• Malin

    Member
    October 14, 2009 at 8:09 am
    6

    Hi Mike,
    I think you need to plan a trip to Sweden, you would be surprised… I wish I could translate all the active dog-forums on the net, you all would get a long laugh reading all the “expert’s advice” from these instructors that are against corrections of the dog…
    I will just give you a little story from my first (and do I need to mention it also was the last) consult with one of these experts:
    My first Dobie – came to me when he was app. 1 year old, weak nerves and all stressed out. He had some troubles relaxing (could walk around my sofa table for 40-50 rounds before I stopped him!) and I consulted a trainer nearby. This was before I got my own diploma but I have handled dogs since I was a child, so I wasn’t any rookie.

    Well, she came to our place, studied my dog for a while when he was off leash and her opinion after 30 min: well, he is stressed. (no shit was my first thought, but eager to hear what to do about it!) – she asked me just to ignore him and he wandered his 50 laps around my table, barked for 15 minutes at us to get his attention, then he started to hump her. She told me to still ignore him and I had to sit on my hands so I wouldn’t give in to what I felt of doing at that time…

    After he had humped her for what felt like a lifetime, she asked me to put him on leash, but I could not correct him, just hold him a while.. When I let him off leash again he would start humping her again.

    I had had enough, and put him in another room, and then asked her for some training advice.
    Well, she said: you are going to ignore him at all time, even when he is doing wrong! Only give him attention when he is doing the right things.
    Ok, how would this be possible when you have the dog in-doors?
    Well, her answer was that if he failed, it was my fault – I have to make sure he always do the right things.

    Since it felt like we didn’t really understand each other, I had to use an example:
    What if I’m really hangover, I go to the store, buy me some pizza, go home and then see that I had forgotten the coke. I put my pizza on the table (or anywhere else, I could glue it to the roof – he would still find a way to get it) and when I come home to my lovely meal, I find my dog eating it. How do I ignore that and what do I do to train him not to eat my pizza?
    She asked me to go to another room if that would happen, just to calm down.
    And IF that would happen, that he ate my pizza, it was my own fault, since I putted it where he could reach it and I didn’t help him to succeed..

    Do I need to tell you that I didn’t counsel her anymore, and all the other tips about how to make him stop pulling the leash and to not eat my neighbors little bichon frisé went straight to the garbage can… And I understand where she was coming from, and what her ideas where, but it would have taken such a long time to get some results (maybe not even solve everything) and also it seemed so inefficient, and that is what we have seen with several dogs that have been in training for those instructors that work the “soft” way as they call it. Yes, it works on some dogs, and if I find it possible on a client’s dog, I will also use the “ignore” method, and waiting method – similar to clicker training, but it is far from every dog that will respond to this kind of training.

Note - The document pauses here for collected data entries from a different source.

(** SIGKILL and SIGSTOP are at their default and never held; a signal is in
    [p_sigcatch] when it has a handler, and in [p_sigignore] when it is to be
    ignored, by request or by default, except SIGCONT. *)
Record sig_ok (p : proc) (u : user) : Prop := SigOk {
  so_len : length (u_signal u) = 32%nat;
  so_mlen : length (u_sigmask u) = 32%nat;
  so_mask : safe_mask (p_sigmask p);
  so_old : safe_mask (u_oldmask u);
  so_umask : Forall safe_mask (u_sigmask u);
  so_act : forall s h, 1 <= s < 32 -> u_signal u !! Z.to_nat s = Some h ->
    mem (p_sigcatch p) s = negb (h =? SIG_DFL) && negb (h =? SIG_IGN) /\
    mem (p_sigignore p) s = negb (s =? SIGCONT) && ((h =? SIG_IGN) || (h =? SIG_DFL) && mem defaultignmask s);
  so_cant : u_signal u !! Z.to_nat SIGKILL = Some SIG_DFL /\ u_signal u !! Z.to_nat SIGSTOP = Some SIG_DFL;
  so_rng : sigs31 (p_sigcatch p)
}.

Lemma safe_ldiff m : safe_mask (Z.ldiff m sigcantmask).
Proof. split; rewrite mem_ldiff; apply andb_false_iff; by right. Qed.
Lemma safe_lor a b : safe_mask a -> safe_mask b -> safe_mask (Z.lor a b).
Proof. intros [A1 A2] [B1 B2]. split; rewrite mem_lor; by rewrite ?A1, ?A2, ?B1, ?B2. Qed.
Lemma safe_clear a b : safe_mask a -> safe_mask (Z.ldiff a b).
Proof. intros [A1 A2]. split; rewrite mem_ldiff; by rewrite ?A1, ?A2. Qed.
Lemma safe_sigmask s : 1 <= s -> s <> SIGKILL -> s <> SIGSTOP -> safe_mask (sigmask s).
Proof. intros H1 H2 H3. split; rewrite mem_sigmask by (unfold SIGKILL, SIGSTOP; lia); by apply Z.eqb_neq. Qed.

    What happened with my Dobie? Well, after 3 weeks of handling indoors, outdoors, exercising and some corrections for bad behavior he was a dream to have in our family. This program I didn’t get from my first instructor I must say, but from maybe the 10th instructor I counseled and this was also the instructor I got my first instructor diploma from later on 

    This, my friends, is Sweden.

    Well, enough of this…

    I have now tried a vibrating collar on my little terrier this week, and it seems like its working. I will find some other dogs to use it on also – just to evaluate it. It’s a bit weak though – but maybe I can boost it someway 😀

    i also have ordered a citronella spray, but the thing i am curious about is – is it safe to teach the dog with a collar like that, i mean – do you always have the collar on or do you take it off after a while in training? The goal is to not have to use it on the dog anymore, right?

    I have no good experience on the halti-thing, so there i would really need a “how-to” guide…

    I am now putting all my energy at solving my own dogs behavior – as soon as one of the females are going into heat there is just so much trouble 🙁

    Just the other day, my little terrier decided to challenge my grey mastiff, by trying to take her food! Just crazy, but she has no brain on when she is near her heat… My grey mastiff told the little terrier that it was a bad bad decision, and now i have a terrier walking on 3 legs. i can tell you all, that terriers don’t mind if they have 3 or 4 legs to use, they are just running and jumping as always. 😉

    And that is not enough, because when my grey mastiff got to the little terrier, she got the syndrome of being immortal – so now she is trying to be the boss over my beige mastiff. Bad bad choice..

    So, as you all can imaging, I have some crazy times with my 3 females (well, in this case the proper word would actually be bitches)…

    Oh, and by the way Mike – how many lessons do you count at teaching the dog the exercises and discipline before you put them in distractions? And what do you tell the owners to do at the meantime, i mean – the still need to walk their dog even if it’s in training?